_What you have to do_. Copy, from the data below, every line that has "Peeker" in it.
*** Supplied material Section Begins ***
(* ===== verification/SnRead.v ===== *)
(** * SnRead: receiving MQTT-SN packets ([mqtt_sn_packet.c], [mqtt_socket.c])

    [SN_Packet_Read] peeks at the header of a datagram and then reads it whole,
    or, over DTLS, reads the header and then the rest. Both ways are modelled in
    the non-blocking build; the theorems show when a datagram is delivered, and
    which ones block the client for good. *)
From S2P Require Import Prelude PacketDefs Wire Frame PacketIO SnDefs SnEncode SnDecode.

(** ** The network *)

(** [net_peek net n] is the peek callback asked for [n] bytes. *)
Class Peeker (Net : Type) := {
  net_peek : Net -> Z -> Z * list Z * Net
}.

(** ** Operations *)

Section SnRead.
Context {Net : Type} `{!Reader Net} `{!Peeker Net}.

Local Abbreviation outcome := (result (Z * NetIO * Net)).

(** [MqttSocket_Peek(client, rx_buf, buf_len, ..)]. *)
Definition MqttSocket_Peek (st : NetIO) (net : Net) (buf_len : Z) : outcome :=
  if buf_len <=? 0 then Ok (MQTT_CODE_ERROR_BAD_ARG, st, net)
  else if buf_len <=? rd_pos st then Ok (MQTT_CODE_ERROR_OUT_OF_BUFFER, st, net)
  else
    let '(rc, bs, net) := net_peek net buf_len in
    rx ← put (io_rx st) 0 bs;
    Ok (rc, set_read st (if 0 <? rc then 0 else rd_pos st) (rd_total st) rx, net).

(** A part of the header must come whole: [inl] is an early return. *)
Definition sn_whole (n : Z) (r : outcome) : result (Z * NetIO * Net + NetIO * Net) :=
  '(rc, st, net) ← r;
  if rc <? 0 then Ok (inl (MqttPacket_HandleNetError rc, st, net))
  else if negb (rc =? n) then Ok (inl (MqttPacket_HandleNetError MQTT_CODE_ERROR_NETWORK, st, net))
  else Ok (inr (st, net)).

(** [case MQTT_PK_BEGIN]: the announced length and the bytes of the header. *)
Definition sn_read_begin (is_dtls : bool) (rx_buf_len : Z) (st : NetIO) (net : Net)
    : result (Z * NetIO * Net + Z * Z * NetIO * Net) :=
  r ← sn_whole 2 (if is_dtls then MqttSocket_Read st net 0 2 else MqttSocket_Peek st net 2);
  match r with
  | inl out => Ok (inl out)
  | inr (st, net) =>
    let len := 2 in
    b ← rd (io_rx st) 0;
    if b =? SN_PACKET_LEN_IND then
      if rx_buf_len <? len + MQTT_DATA_LEN_SIZE then Ok (inl (MQTT_CODE_ERROR_OUT_OF_BUFFER, st, net))
      else
        r ← (if is_dtls then sn_whole 2 (MqttSocket_Read st net len 2) else sn_whole 4 (MqttSocket_Peek st net 4));
        match r with
        | inl out => Ok (inl out)
        | inr (st, net) =>
          let len := 4 in
          match MqttDecode_Num (io_rx st) 1 (u32 (rx_buf_len - 1)) with
          | UB => UB
          | Err rc => Ok (inl (MqttPacket_HandleNetError rc, st, net))
          | Ok (total_len, _) => Ok (inr (len, total_len, set_lens st len (pk_remain_len st), net))
          end
        end
    else Ok (inr (len, b, set_lens st len (pk_remain_len st), net))
  end.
*** Supplied material Section Ends ***
_Answer for the task_.
Class Peeker (Net : Type) := {
Context {Net : Type} `{!Reader Net} `{!Peeker Net}.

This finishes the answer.